Unfortunately, the Minnesota Legislature has taken PolyMet’s side for more than a decade, sweeping away laws that would pose hurdles in permitting and spending millions in taxpayer funds for outside mining-industry lawyers to represent the agencies granting PolyMet permits. Minnesota agencies issued PolyMet permits with no water quality-based effluent limits, no liners beneath mine waste, and using the same cheap upstream tailings dam design that catastrophically failed and caused the death of nearly 300 people in Brazil just months after the PolyMet permits were issued.

The location of the proposed PolyMet mine site in Minnesota. Photo credit: Rob Levine.
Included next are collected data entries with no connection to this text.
(* ===== verification/FileStep.v ===== *)
(** * Open files: the sections of the calls keep the invariant *)

From stdpp Require Import functions.
From S2P Require Import Prelude Ring Pmem PipeDefs Pipe FifoDefs ProcDefs FileDefs FileInv File FileOps.
Import Pmem PipeDefs Pipe FileDefs FileInv File FileOps.

Module FileStep.

Section steps.
Context {St : Type} `{PageAllocatorLaws St} {Fs : Type} `{VfsLaws Fs}.
Abbreviation world := (world St Fs).
Implicit Types (w : world) (f g fd p q me : nat) (a d : Z) (k : pc) (x : proc).

(** ** The end of fileclose *)

Lemma keep_close_data me f ff k w :
  inv w → ctl (procs w me) = CloseData f ff k →
  ∃ w1 ev, fileclose_data ff w = Ok (w1, ev) ∧ inv (goto me (CloseEnd f k) w1).
Proof.
  intros Hi E. destruct (cd_at w me f ff k Hi E) as [Hk Ht].
  pose proof (cd_range w me f ff k Hi E) as Hf. pose proof (cd_count w me f ff k Hi E) as Hc.
  pose proof (c_type _ (i_points _ Hi) f Hf ltac:(lia)) as Hty.
  assert (Hty' : type_ok ff) by (apply (kind_type_ok (files w f)); done).
  assert (Hx : ∀ w1, procs w1 = procs w → procs (goto me (CloseEnd f k) w1) me =
    mk_proc (ofile (procs w me)) (ofn (procs w me)) (nofile (procs w me)) (CloseEnd f k)).
  { intros w1 H1'. unfold goto. rewrite procs_upd_eq. by rewrite H1'. }
  assert (Hoth : ∀ w1 p, procs w1 = procs w → p ≠ me → procs (goto me (CloseEnd f k) w1) p = procs w p).
  { intros w1 p H1' Hne. unfold goto. rewrite procs_upd_ne by done. by rewrite H1'. }
  assert (Hplain : ∀ w1, files w1 = files w → ft_lock w1 = ft_lock w → procs w1 = procs w → pipes w1 = pipes w → pages w1 = pages w →
    f_type ff ≠ FD_PIPE → inv (goto me (CloseEnd f k) w1)).
  { intros w1 F1 F2 F3 F4 F5 Hnp. eapply (cd_other w _ me f ff k); try done.
    - intros g. change (files (goto me (CloseEnd f k) w1) g) with (files w1 g). by rewrite F1.
    - by apply Hx.
    - intros p Hp. by apply Hoth.
    - by rewrite (kind_type ff (files w f)). }
  unfold fileclose_data. destruct (f_type ff) eqn:Et; unfold type_ok in Hty'; rewrite Et in Hty'; try done.
  - eexists _, _. split; [reflexivity|]. by apply Hplain.
  - destruct Hty' as (a & Ed). rewrite Ed.
    assert (He : end_of w f a (filewriteable ff)).
    { unfold kind in Hk. injection Hk as K1 K2 K3 K4 K5. split_and!; try done; [right; eauto|unfold is_pipe; congruence|congruence]. }
    destruct (b_end _ (i_chans _ Hi) _ _ _ He) as (d & pi & Ha & Ho). rewrite Ha. cbn [of_opt bind].
    destruct (b_pipe _ (i_chans _ Hi) _ _ _ Ha) as ((Hl & Hsz & Hh) & _ & _). destruct (b_page _ (i_chans _ Hi) _ _ _ Ha) as (O1 & O2 & O3 & _).
    destruct (pipeclose_spec a d (filewriteable ff) pi (pages w) Hl (b_inv _ (i_chans _ Hi)) O1 O2 O3) as [Hsome Hnone].
    destruct (decide (open_flag (negb (filewriteable ff)) pi = 0)) as [Hz|Hz].
    + destruct (Hnone Hz) as (s' & -> & I1 & I2 & I3). cbn [bind]. eexists _, _. split; [reflexivity|].
      eapply (cd_gone w _ me f ff k Hi E) with (a := a) (wr := filewriteable ff); try done; [by apply Hx|by intros p Hp; apply Hoth].
    + rewrite (Hsome Hz). cbn [bind]. eexists _, _. split; [reflexivity|].
      eapply (cd_shut w _ me f ff k Hi E) with (a := a) (wr := filewriteable ff); try done; [by apply Hx|by intros p Hp; apply Hoth].
  - destruct Hty' as (d & [-> | ->]); (eexists _, _; split; [reflexivity|by apply Hplain]).
  - destruct Hty' as (d & [-> | ->]); (eexists _, _; split; [reflexivity|by apply Hplain]).
Qed.

(** A file to which only [me] refers is not used by a call of another
    process. *)
Lemma not_used w me f p :
  inv w → (me < NPROC)%nat → (refs (procs w) f ≤ refs_of (procs w me) f)%nat → (∀ q, q ≠ me → ¬ closed_by w q f) → p ≠ me →
  ¬ (closed_by w p f ∨ f ∈ held (ctl (procs w p)) ∨ (∃ fd, ofile (procs w p) fd = Some f ∧ uncounted (ctl (procs w p)) = None)).
Proof.
  intros Hi Hme Hr Hcl Hp Hu. assert (Hlt : ctl (procs w p) ≠ NoProc → (refs_of (procs w p) f ≤ 0)%nat).
  { intros Hk. pose proof (refs_ge2 (procs w) me p f Hme (in_table w p Hi Hk) ltac:(done)). lia. }
  destruct Hu as [Hu|[Hu|(fd & Hu & Hn)]].
  - by apply (Hcl p).
  - assert (ctl (procs w p) ≠ NoProc) by (intros E; rewrite E in Hu; by apply elem_of_nil in Hu).
    pose proof (held_refs_pos f _ Hu). unfold refs_of in Hlt. specialize (Hlt ltac:(done)). lia.
  - assert (ctl (procs w p) ≠ NoProc).
    { intros E. pose proof (c_at _ (i_points _ Hi) p) as Ha. unfold at_ok in Ha. rewrite E in Ha. by rewrite Ha in Hu. }
    pose proof (fd_ref w p fd f Hi Hu ltac:(congruence)). specialize (Hlt ltac:(done)). lia.
Qed.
WaterLegacy’s first winning strategy was to blow the whistle on Minnesota agencies and lawmakers to prevent repeal of standards that could constrain the harm from sulfide mining. For more than a decade, we fought the mining industry, the Minnesota Pollution Control Agency (MPCA), and the Minnesota Legislature in their repeated efforts to eliminate the wild rice sulfate standard, the rule that would limit acid mine drainage. In alliance with tribes, WaterLegacy defended the standard in court, won in administrative rulemaking, and organized community members to achieve two vetoes of repeal legislation. We even filed a petition with the U.S. EPA for withdrawal of state authority to regulate mining.

“Mother Earth is the source of life, and too often she is looked at as a resource.” - Ricky DeFoe, Fond du Lac Band Elder and WaterLegacy Board Member

WaterLegacy also worked with other whistleblowers and used the Freedom of Information Act and news media to expose MPCA’s collusion with EPA political appointees to suppress EPA’s written comments finding that the PolyMet water pollution permit was weak and illegal under the Clean Water Act. As a result of our exposure of MPCA’s irregular procedures, the Minnesota Court of Appeals suspended PolyMet’s water pollution permit and then its permit to mine. Although PolyMet permits were issued in 2018, no shovel has scraped Minnesota’s ground and no wetlands or streams have been polluted.
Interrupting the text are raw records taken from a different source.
Lemma exit_step_ok fault dst src killed me w :
  inv w → in_exit (ctl (procs w me)) = true →
  ∃ w' ev, next fault dst src killed me w = Ok (w', ev) ∧ exit_step me w w'.
Proof.
  intros Hi Hx. assert (Hme : (me < NPROC)%nat) by (apply (in_table w); [done|]; intros E; by rewrite E in Hx).
  pose proof (c_at _ (i_points _ Hi) me) as Ha. unfold at_ok in Ha. unfold next.
  destruct (ctl (procs w me)) as [| | |f k|f ff k|f k| | | | | |fd|fd] eqn:E; try done.
  - destruct k; try done. destruct (exit_close me f fd w Hi E) as (o & w1 & -> & Hs). cbn [bind]. destruct o; eauto.
  - destruct k; try done. destruct (keep_close_data me f ff (ExitClear fd) w Hi E) as (w1 & ev & Hop & Hinv).
    rewrite Hop. cbn [bind]. eexists _, _. split; [done|]. destruct (close_data_keeps _ _ _ _ Hop) as [Hfs Hps].
    destruct Ha as [_ [Hlt _]]. split; [done|intros q Hq; rewrite goto_oth by done; by rewrite Hps|right; rewrite goto_ctl, E; cbn [in_exit exit_left]; split; [done|lia]|].
    intros g Hg. apply track_procs; [done|intros q Hq; rewrite goto_oth by done; by rewrite Hps| |unfold closed_by; by rewrite goto_ctl, E|].
    + unfold refs_of. by rewrite E, goto_ctl, goto_ofile, Hps.
    + change (files (goto me (CloseEnd f (ExitClear fd)) w1)) with (files w1). by rewrite Hfs.
  - destruct k; try done. destruct (keep_close_end me f (ExitClear fd) w Hi E) as [-> Hinv]. cbn [quiet bind]. eexists _, _. split; [done|].
    destruct Ha as [Hlt _]. split; [done|intros q Hq; by rewrite goto_oth|right; rewrite goto_ctl, E; cbn [in_exit exit_left]; split; [done|lia]|].
    intros g Hg Ht. destruct (decide (g = f)) as [->|Hne].
    + right. right. transitivity (f_count (files (upd_file f reset_file w) f)); [done|]. by rewrite files_upd, decide_True.
    + revert Ht. apply track_procs; [done|intros q Hq; by rewrite goto_oth| |unfold closed_by; rewrite E; cbn; by intros [= ->]|].
      * unfold refs_of. by rewrite E, goto_ctl, goto_ofile.
      * transitivity (f_count (files (upd_file f reset_file w) g)); [done|]. by rewrite files_upd, decide_False.
  - destruct (keep_exit_loop me fd w Hi E) as (w' & Hop & Hinv). rewrite Hop. cbn [quiet bind]. exists w', []. split; [done|]. revert Hop. unfold exit_loop.
    destruct (Nat.ltb_spec fd NOFILE) as [Hlt|Hge]; [destruct (ofile (procs w me) fd) as [f|] eqn:Ho|]; intros [= <-].
    all: split; [done|intros q Hq; by rewrite goto_oth| |intros g Hg; apply track_procs; try done; [intros q Hq; by rewrite goto_oth| |unfold closed_by; by rewrite E]].
    all: rewrite ?goto_ctl, ?E; cbn [in_exit exit_left]; try (right; split; [done|lia]).
    + apply (exit_close_refs me fd f g w Hi E Hlt Ho).
    + unfold refs_of. by rewrite E, goto_ctl, goto_ofile.
    + left. split; [done|lia].
    + unfold refs_of. by rewrite E, goto_ctl, goto_ofile.
  - pose proof (keep_exit_clear me fd w Hi E) as Hinv. cbn [quiet bind]. eexists _, _. split; [done|]. destruct Ha as [Hlt _].
    assert (Hoth : ∀ q, q ≠ me → procs (goto me (ExitLoop (S fd)) (set_fd me fd None w)) q = procs w q)
      by (intros q Hq; rewrite goto_oth by done; unfold set_fd; by rewrite procs_upd_ne).
    split; [done|done|right; rewrite goto_ctl, E; cbn [in_exit exit_left]; split; [done|lia]|].
    intros g Hg. apply track_procs; try done; [|unfold closed_by; by rewrite E].
    unfold refs_of. rewrite E, goto_ctl, goto_ofile. unfold set_fd. rewrite procs_upd_eq. cbn [ofile uncounted held].
    pose proof (fd_set (ofile (procs w me)) fd None (Some fd) None g Hlt (or_intror eq_refl) (or_introl eq_refl)) as Hc.
    rewrite cnt_set_None, cnt_uncounted in Hc. lia.
Qed.

(** The sections of [exit], without those of others. *)
Lemma exit_run fault dst src killed me w :
  inv w → in_exit (ctl (procs w me)) = true →
  ∃ n w' ev, (n ≤ exit_left (ctl (procs w me)))%nat ∧ run (replicate n (me, Next fault dst src killed)) w = Ok (w', ev) ∧ inv w' ∧
    ctl (procs w' me) = NoProc ∧ (∀ q, q ≠ me → procs w' q = procs w q) ∧ (∀ f, (f < NFILE)%nat → tracked me f w → tracked me f w').
Proof.
  remember (exit_left (ctl (procs w me))) as m eqn:Hm. revert w Hm. induction (lt_wf m) as [m _ IH]. intros w Hm Hi Hx.
  destruct (exit_step_ok fault dst src killed me w Hi Hx) as (w1 & ev1 & Hop & [S1 S2 S3 S4]).
  destruct S3 as [[Hno Hpos]|[Hin Hlt]].
  - exists 1%nat, w1, (ev1 ++ []). split_and!; try done; [lia|cbn; by rewrite Hop].
  - destruct (IH (exit_left (ctl (procs w1 me))) ltac:(lia) w1 eq_refl S1 Hin) as (n & w' & ev & Hn & Hr & Hi' & Hc & Ho & Ht).
    exists (S n), w', (ev1 ++ ev). split_and!; try done; [lia|cbn; rewrite Hop; cbn [bind]; by rewrite Hr| |].
    + intros q Hq. rewrite Ho by done. by apply S2.
    + intros f Hf Htr. auto.
Qed.


(** ** dup *)

(** [dup] returns the lowest free descriptor below the limit of the
    process, which then names the same file, whose count goes up by one;
    every other descriptor, file and process is as before.  Without a free
    descriptor below the limit it returns -EMFILE, for a descriptor that is
    not open -EBADF, and changes nothing. *)
Theorem dup_correct me fd r w :
  reachable w → ctl (procs w me) = Run r →
  match getfd me fd w with
  | Some f =>
      if nofile (procs w me) <=? fd then sys_dup me fd w = Ok (goto me (Run (- EBADF)) w)
      else
        (∃ n w', (n < NOFILE)%nat ∧ Z.of_nat n < ofn (procs w me) ∧ ofile (procs w me) n = None ∧
           (∀ i, (i < n)%nat → ofile (procs w me) i ≠ None) ∧
           sys_dup me fd w = Ok w' ∧ ctl (procs w' me) = Run (Z.of_nat n) ∧
           ofile (procs w' me) = <[n := Some f]> (ofile (procs w me)) ∧ (∀ q, q ≠ me → procs w' q = procs w q) ∧
           files w' f = set_count (f_count (files w f) + 1) (files w f) ∧ (∀ g, g ≠ f → files w' g = files w g)) ∨
        ((∀ i, (i < NOFILE)%nat → Z.of_nat i < ofn (procs w me) → ofile (procs w me) i ≠ None) ∧
           sys_dup me fd w = Ok (goto me (Run (- EMFILE)) w))
  | None => sys_dup me fd w = Ok (goto me (Run (- EBADF)) w)
  end.
Proof.
  intros Hi%reachable_inv E. assert (Hme : (me < NPROC)%nat) by (apply (in_table w); congruence). unfold sys_dup.
  destruct (getfd me fd w) as [f|] eqn:Hg; [|done]. apply getfd_Some in Hg as [_ Hof]. case_match eqn:Hlim; [done|]. unfold fdalloc.
  destruct (fd_scan NOFILE 0 _ _) as [n|] eqn:Hs; [left|right; split; [|done]].
  - apply fd_scan_spec in Hs as (Hn & Hlt & Hno & Hall). pose proof (fd_ref w me (Z.to_nat fd) f Hi Hof ltac:(by rewrite E)) as Hr.
    pose proof (ro_fd _ (a_range _ (i_counts _ Hi) me) _ f Hof) as [_ Hf].
    destruct (ref_open w me f Hi Hme Hr Hf) as (_ & Hc & _).
    destruct (dup_to me n f w Hi Hme Hr Hf) as (w1 & -> & F1 & F2 & F3 & F4 & F5 & F6). cbn [bind]. eexists n, _.
    split; [lia|]. split; [done|]. split; [done|]. split; [intros i Hlt'; apply Hall; lia|]. split; [reflexivity|].
    rewrite goto_ctl, goto_ofile. set (w2 := upd_file f _ w1).
    assert (Hg : ∀ g, files (goto me (Run (Z.of_nat n)) w2) g = if decide (g = f) then set_count (f_count (files w f) + 1) (files w f) else files w g).
    { intros g. change (files (goto me (Run (Z.of_nat n)) w2)) with (files w2). unfold w2. rewrite files_upd, !F1.
      case_decide; [|done]. subst. rewrite decide_True, u16_small by (done || lia). done. }
    split_and!; try done.
    + change (procs w2 me) with (procs w1 me). by rewrite F2.
    + intros q Hq. rewrite goto_oth by done. by apply F3.
    + by rewrite Hg, decide_True.
    + intros g Hne. by rewrite Hg, decide_False.
  - intros i Hi' Hlt. by apply (fd_scan_none NOFILE 0 (ofn (procs w me))); [|lia|].
Qed.

(** ** Reading and writing *)

Lemma end_flag w a d pi wr : inv w → pipes w !! a = Some (d, pi) → open_flag wr pi = 0 ∧ (¬ ∃ f, end_of w f a wr) ∨ open_flag wr pi = 1 ∧ ∃ f, end_of w f a wr.
Proof.
  intros Hi Ha. destruct (proj2 (proj2 (b_pipe _ (i_chans _ Hi) a d pi Ha)) wr) as [Hz|[H1' Hex]]; [left|by right].
  split; [done|]. intros (f & Hf). destruct (b_end _ (i_chans _ Hi) f a wr Hf) as (d' & pi' & Ha' & ?). rewrite Ha in Ha'. injection Ha' as <- <-. lia.
Qed.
As our second strategy, WaterLegacy invested in strengthening the capacity of downstream tribes. Seven years ago, WaterLegacy’s advocacy director published the first legal journal article ever to argue that tribes with “treatment as a state” authority had rights under the Clean Water Act to object to any federal permit that would affect their reservation waters. In 2021, the Fond du Lac Band of Lake Superior Chippewa won a milestone case supporting this authority. The Band determined that the PolyMet federal wetlands permit will affect its Reservation waters, and a federal hearing is now required on whether this PolyMet permit must be revoked.

None of WaterLegacy’s strategies succeeded overnight. The Minnesota session laws challenged in our withdrawal petition to EPA were only rejected as unlawful seven years later. Expert opinions we developed since 2014 on how the PolyMet mine would increase downstream mercury are only now providing support for the Fond du Lac Band in standing up for its right to protect Reservation waters from PolyMet mercury pollution.
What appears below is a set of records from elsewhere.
(* ===== verification/FileRuns.v ===== *)
(** * Open files: concrete runs

    The theorems on open files at a concrete machine: the buddy allocator on
    16 MiB, which has the 2048 pages that 1024 pipes can take, and a file
    system in which every path is a regular file.  Then what the calls do
    outside of the theorems: an uncounted descriptor, an index before the
    array, a lost file. *)

From stdpp Require Import functions.
From S2P Require Import Prelude CList BuddyDefs BuddyBits BuddyInv BuddyOps BuddyFree BuddyInit Ring Pmem PmemSpec PipeDefs Pipe FifoDefs ProcDefs.
From S2P Require Import FileDefs FileInv File FileOps FileStep FilePipe FileFork FileSpec FileCalls FileStream.
Import Buddy BuddyInit Pmem PmemSpec PipeDefs Pipe FileDefs FileInv File FileOps FileStep FilePipe FileFork FileSpec FileCalls FileStream.

Module FileRuns.

(** ** The machine *)

Definition big : res buddy := buddy_init 0x80200000 0x81200000 empty_state.
Definition big_state : buddy := get empty_state big.

Lemma big_range : BuddyInit.range_ok 0x80200000 0x81200000 4096.
Proof. unfold BuddyInit.range_ok. split_and!; vm_compute; congruence. Qed.

Lemma big_inv : pa_inv big_state.
Proof.
  destruct (buddy_init_spec _ _ _ empty_state big_range) as (s & Hop & Hw & Hlk & _).
  unfold big_state, big. rewrite Hop. exact (conj Hw Hlk).
Qed.

Lemma big_avail : pa_avail big_state (2 * NFILE).
Proof.
  exists (seqZ 1536 2048). split; [apply NoDup_seqZ|]. split; [rewrite length_seqZ; unfold NFILE; lia|].
  assert (Hall : forallb (free_page_b big_state) (seqZ 1536 2048) = true) by (vm_compute; reflexivity).
  intros p Hp. apply free_page_b_spec. apply (proj1 (forallb_forall _ _) Hall). by apply list_elem_of_In.
Qed.

#[export] Instance plain_vfs : Vfs unit := {
  vfs_ext4_openat x t := (0, mk_file FD_REG (f_mode x) (f_flags x) (fd_flags x) 0 (f_count x) 0 0 (f_path x) 0 0 (Vnode EXT4 0) (f_lock x), t);
  vfs_is_dir _ _ := false;
  vfs_ext4_fclose _ t := t;
  vfs_ext4_dirclose _ t := t;
  vfs_ext4_rm _ t := t;
  vfs_nlink _ _ := None;
  freeprthinfo _ t := t
}.
#[export] Instance plain_vfs_laws : VfsLaws unit.
Proof. split. intros x t r x' t' [= <- <- <-] Hc Ht Hl. split_and!; try done. right. split; [by left|]. exists 0. by left. Qed.

Abbreviation world := (world buddy unit).
Definition no_fifos : FifoDefs.table := FifoDefs.mk_table false [].
Definition start : world := fileinit big_state tt no_fifos.

Definition after (l : list (nat * action)) (P : world → list report → bool) : bool :=
  match run l start with Ok (w, ev) => P w ev | _ => false end.

(** The run of [l] ends in [w]. *)
Record ran (l : list (nat * action)) (w : world) (ev : list report) : Prop := { ran_eq : run l start = Ok (w, ev) }.

Lemma after_spec l P : after l P = true → Forall (λ b, safe b.2) l → ∃ w ev, reachable w ∧ ran l w ev ∧ P w ev = true.
Proof.
  unfold after. destruct (run l start) as [[w ev]| | |] eqn:E; try done. intros HP Hl. exists w, ev. split_and!; try done.
  exists big_state, tt, no_fifos, l, ev. split_and!; [apply big_inv|apply big_avail|done|done].
Qed.

(** A section of a call without faults. *)
Definition go : action := Next false (λ _, true) (λ _, None) false.

Definition returns (me : nat) (r : Z) (w : world) : bool := match ctl (procs w me) with Run r' => r' =? r | _ => false end.
Definition fd_is (w : world) (me fd : nat) (f : nat) : bool := bool_decide (ofile (procs w me) fd = Some f).

(** Process 0 makes a pipe (files 0 and 1 at descriptors 0 and 1), duplicates
    its end for writing, and forks process 1. *)
Definition shared : list (nat * action) :=
  [(0, Pipe2 0 true); (0, go); (0, Dup 1); (0, Fork 1)]%nat ++ replicate 257 (0%nat, go).

Lemma safe_shared : Forall (λ b, safe b.2) shared.
Proof. apply Forall_app. split; [by repeat constructor|]. by apply Forall_replicate. Qed.

(** ** The theorems at this machine *)

Lemma returns_ctl me r (w : world) : returns me r w = true → ctl (procs w me) = Run r.
Proof. unfold returns. destruct (ctl (procs w me)); try done. by intros ->%Z.eqb_eq. Qed.
Lemma fd_is_Some (w : world) me fd f : fd_is w me fd f = true → ofile (procs w me) fd = Some f.
Proof. apply bool_decide_eq_true. Qed.

(** The state after [shared]. *)
Lemma shared_spec : ∃ w ev, reachable w ∧ ran shared w ev ∧ f_count (files w 1) = 4 ∧ ofile (procs w 1) 2 = Some 1%nat ∧
  ctl (procs w 0) = Run 1 ∧ ctl (procs w 1) = Run 0.
Proof.
  destruct (after_spec shared (λ w _, (f_count (files w 1) =? 4) && fd_is w 1 2 1 && returns 0 1 w && returns 1 0 w)) as (w & ev & Hr & Hrun & HP);
    [vm_compute; reflexivity|exact safe_shared|].
  apply andb_prop in HP as [[[HP1%Z.eqb_eq HP2%fd_is_Some]%andb_prop HP3%returns_ctl]%andb_prop HP4%returns_ctl]. eauto 10.
Qed.


(** The pipe of process 0 after it has closed the end for writing. *)
Definition half : list (nat * action) := [(0, Pipe2 0 true); (0, go); (0, CloseFd 1); (0, go); (0, go); (0, go)]%nat.

Lemma half_spec : ∃ w ev a d pi, reachable w ∧ ran half w ev ∧ f_data (files w 0) = Pipe a ∧ pipes w !! a = Some (d, pi) ∧
  writeopen pi = 0 ∧ ofile (procs w 0) 0 = Some 0%nat ∧ ctl (procs w 0) = Run 0 ∧ f_type (files w 0) = FD_PIPE ∧ f_flags (files w 0) = 0.
Proof.
  destruct (after_spec half (λ w _, match f_data (files w 0) with
      Pipe a => match pipes w !! a with Some (d, pi) => writeopen pi =? 0 | None => false end | _ => false end &&
      fd_is w 0 0 0 && returns 0 0 w && bool_decide (f_type (files w 0) = FD_PIPE) && (f_flags (files w 0) =? 0))) as (w & ev & Hr & Hrun & HP);
    [vm_compute; reflexivity|by repeat constructor|].
  apply andb_prop in HP as [[[[HP1 HP2%fd_is_Some]%andb_prop HP3%returns_ctl]%andb_prop HP4%bool_decide_eq_true]%andb_prop HP5%Z.eqb_eq].
  destruct (f_data (files w 0)) as [|a| | |] eqn:Hd; try done. destruct (pipes w !! a) as [[d pi]|] eqn:Ha; [|done]. apply Z.eqb_eq in HP1.
  exists w, ev, a, d, pi. auto 10.
Qed.




Lemma dup_correct_witness :
  ∃ w ev n w', ran half w ev ∧ sys_dup 0 0 w = Ok w' ∧ ctl (procs w' 0) = Run (Z.of_nat n) ∧ ofile (procs w' 0) n = Some 0%nat.
Proof.
  destruct (after_spec half (λ w _, fd_is w 0 0 0 && returns 0 0 w && bool_decide (ofile (procs w 0) 1 = None) &&
    (nofile (procs w 0) =? 256) && (ofn (procs w 0) =? 256))) as (w & ev & Hr & Hrun & HP); [vm_compute; reflexivity|by repeat constructor|].
  apply andb_prop in HP as [[[[Ho%fd_is_Some E%returns_ctl]%andb_prop H1%bool_decide_eq_true]%andb_prop Hl%Z.eqb_eq]%andb_prop Hn%Z.eqb_eq].
  exists w, ev. assert (Hg : getfd 0 0 w = Some 0%nat) by exact Ho. pose proof (dup_correct 0 0 0 w Hr E) as Hd. rewrite Hg, Hl, Hn in Hd.
  destruct Hd as [(n & w' & _ & _ & _ & _ & H2 & H3 & H4 & _)|[Hall _]]; [|by destruct (Hall 1%nat ltac:(unfold NOFILE; lia) ltac:(lia))].
  exists n, w'. split; [exact Hrun|]. split; [exact H2|]. split; [exact H3|]. rewrite H4. apply fn_lookup_insert.
Defined.

Lemma pipe_end_of_file_witness :
  ∃ w ev w' ev', ran half w ev ∧ sys_read (λ _, true) false true 0 0 10 w = Ok (w', ev') ∧
    (ctl (procs w' 0) = Run 0 ∨ ∃ l, Got l ∈ ev').
Proof.
  destruct half_spec as (w & ev & a & d & pi & Hr & Hrun & Hd & Ha & Hw & Ho & E & Ht & Hf). exists w, ev.
  destruct (pipe_end_of_file (λ _, true) false (λ _, None) (λ _, false) 10 0 0 0 0 w Hr E) as (a' & d' & pi' & R & l & Hd' & Ha' & Hh & H1 & _);
    [exact Ho|exact Ht|by rewrite Hf|].
  rewrite Hd in Hd'. injection Hd' as <-. rewrite Ha in Ha'. injection Ha' as <- <-.
  destruct H1 as (w' & ev' & Hx & H2 & _ & H3); [unfold filereadable; by rewrite Hf|]. exists w', ev'. split; [exact Hrun|]. split; [exact Hx|].
  destruct l as [|b l]; [left; apply H2; [done|]|right; destruct (H3 ltac:(done)) as (out & _ & _ & _ & _ & Hg & _); eauto].
  intros (f & He). destruct (b_end _ (i_chans _ (reachable_inv w Hr)) f a true He) as (d2 & pi2 & Ha2 & Ho2). rewrite Ha in Ha2. injection Ha2 as <- <-.
  change (writeopen pi = 1) in Ho2. lia.
Defined.

Lemma pipe2_roundtrip_witness :
  ∃ n1 n2 w1 w2 w3 ev ev', run [(0, Pipe2 O_NONBLOCK true); (0, go)]%nat start = Ok (w1, [Stored n1 n2]) ∧
    run [(0%nat, Write n2 3 true (user [7; 8; 9]) (λ _, false))] w1 = Ok (w2, ev) ∧
    run [(0%nat, Read n1 100 true (λ _, true) false)] w2 = Ok (w3, ev') ∧ Got [7; 8; 9] ∈ ev'.
Proof.
  destruct (pipe2_roundtrip 0 O_NONBLOCK 0 0 1 0 1 (λ _, true) (λ _, None) false [7; 8; 9] 100 start)
    as (n1 & n2 & w1 & w2 & w3 & ev & ev' & _ & H1 & _ & H2 & _ & H3 & _ & H4).
  - exists big_state, tt, no_fifos, [], []. split_and!; [apply big_inv|apply big_avail|constructor|reflexivity].
  - reflexivity.
  - reflexivity.
  - lia.
  - unfold NFILE. lia.
  - unfold NFILE. lia.
  - reflexivity.
  - reflexivity.
  - lia.
  - unfold NOFILE. lia.
  - unfold NOFILE. lia.
  - change (Z.of_nat 0 < Z.of_nat NOFILE). unfold NOFILE. lia.
  - change (Z.of_nat 1 < Z.of_nat NOFILE). unfold NOFILE. lia.
  - reflexivity.
  - reflexivity.
  - discriminate.
  - unfold PIPESIZE. cbn. lia.
  - cbn. lia.
  - exists n1, n2, w1, w2, w3, ev, ev'. exact (conj H1 (conj H2 (conj H3 H4))).
Defined.

(** ** Outside of the theorems *)

(** [fcntl(fd, F_DUPFD_CLOEXEC, 0)] tests for a descriptor greater than 0:
    when the new descriptor is 0 the file is not counted.  Here the file 1 is
    then closed through the descriptor 0, and closing the descriptor 1, which
    is still open, panics. *)
Definition close_fd (fd : Z) : list (nat * action) := [(0, CloseFd fd); (0, go); (0, go); (0, go)]%nat.
Theorem dupfd_cloexec_uncounted :
  run ([(0, Pipe2 0 true); (0, go)]%nat ++ close_fd 0 ++ [(0%nat, Fcntl 1 F_DUPFD_CLOEXEC 0)] ++ close_fd 0 ++ close_fd 1) start = Panic "fileclose".
Proof. vm_compute. reflexivity. Qed.

(** [fcntl(fd, F_DUPFD, -1)] reads and writes before the descriptors. *)
Theorem dupfd_negative :
  run ([(0, Pipe2 0 true); (0, go)]%nat ++ [(0%nat, Fcntl 0 F_DUPFD (-1))]) start = Undef.
Proof. vm_compute. reflexivity. Qed.

(** An [openat] that finds no free descriptor has taken a file that nobody
    refers to and nobody can release. *)
Theorem openat_loses_file me flags mode umask st path target r f (w : world) :
  inv w → ctl (procs w me) = Run r → (f < NFILE)%nat → f_count (files w f) = 0 →
  (∀ i, (i < NOFILE)%nat → Z.of_nat i < ofn (procs w me) → ofile (procs w me) i ≠ None) →
  ∃ g w', open_file me flags mode umask st path target w = Ok w' ∧ ctl (procs w' me) = Run (- EMFILE) ∧
    f_count (files w g) = 0 ∧ f_count (files w' g) = 1 ∧ refs (procs w') g = 0%nat.
Proof.
  intros Hi E Hf Hc Hall. destruct (filealloc_some w f Hi Hf Hc) as (g & Hop & Hg & Hcg). unfold open_file. rewrite Hop. cbn [bind]. unfold fdalloc.
  change (procs (upd_file g fresh w)) with (procs w). destruct (fd_scan NOFILE 0 _ _) as [n|] eqn:Hs.
  { apply fd_scan_spec in Hs as (Hn & Hlt & Hno & _). by destruct (Hall n ltac:(lia) Hlt). }
  eexists g, _. split; [reflexivity|]. rewrite goto_ctl. split_and!; try done.
  - change (files (goto me (Run (- EMFILE)) (upd_file g fresh w)) g) with (files (upd_file g fresh w) g). by rewrite files_upd, decide_True.
  - rewrite (same_refs me w); [by apply slot_free|apply (in_table w); congruence|intros q Hq; by rewrite goto_oth|].
    unfold refs_of. by rewrite goto_ctl, goto_ofile, E.
Qed.
End FileRuns.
WaterLegacy with allies and supporters at a press release when the court of appealsreversed the permit to mine in January 2020.

But, over time WaterLegacy, tribes, and other allies have preserved Minnesota’s sulfate water quality standard. We have reversed and remanded both PolyMet’s permit to mine and its water pollution permit. The district court and court of appeals found MPCA had circumvented the law to hide EPA comments and illegally destroyed official records. And we are still litigating the permit to mine in contested case hearings and seeking a ruling from Minnesota’s highest court on the MPCA’s irregular procedures.

You may know of the story of the preacher who extolled forgiveness and asked the congregation who among them had no enemies. The only hand raised belonged to a 90-year-old. “How blessed,” the preacher exclaimed, “that you among all of us have no enemies, how did you manage that?” “Easy,” said the congregant. “I outlived the bastards.”

So, we are prepared to stay in the game as long as it takes. We can outlast the polluters and defend the environment.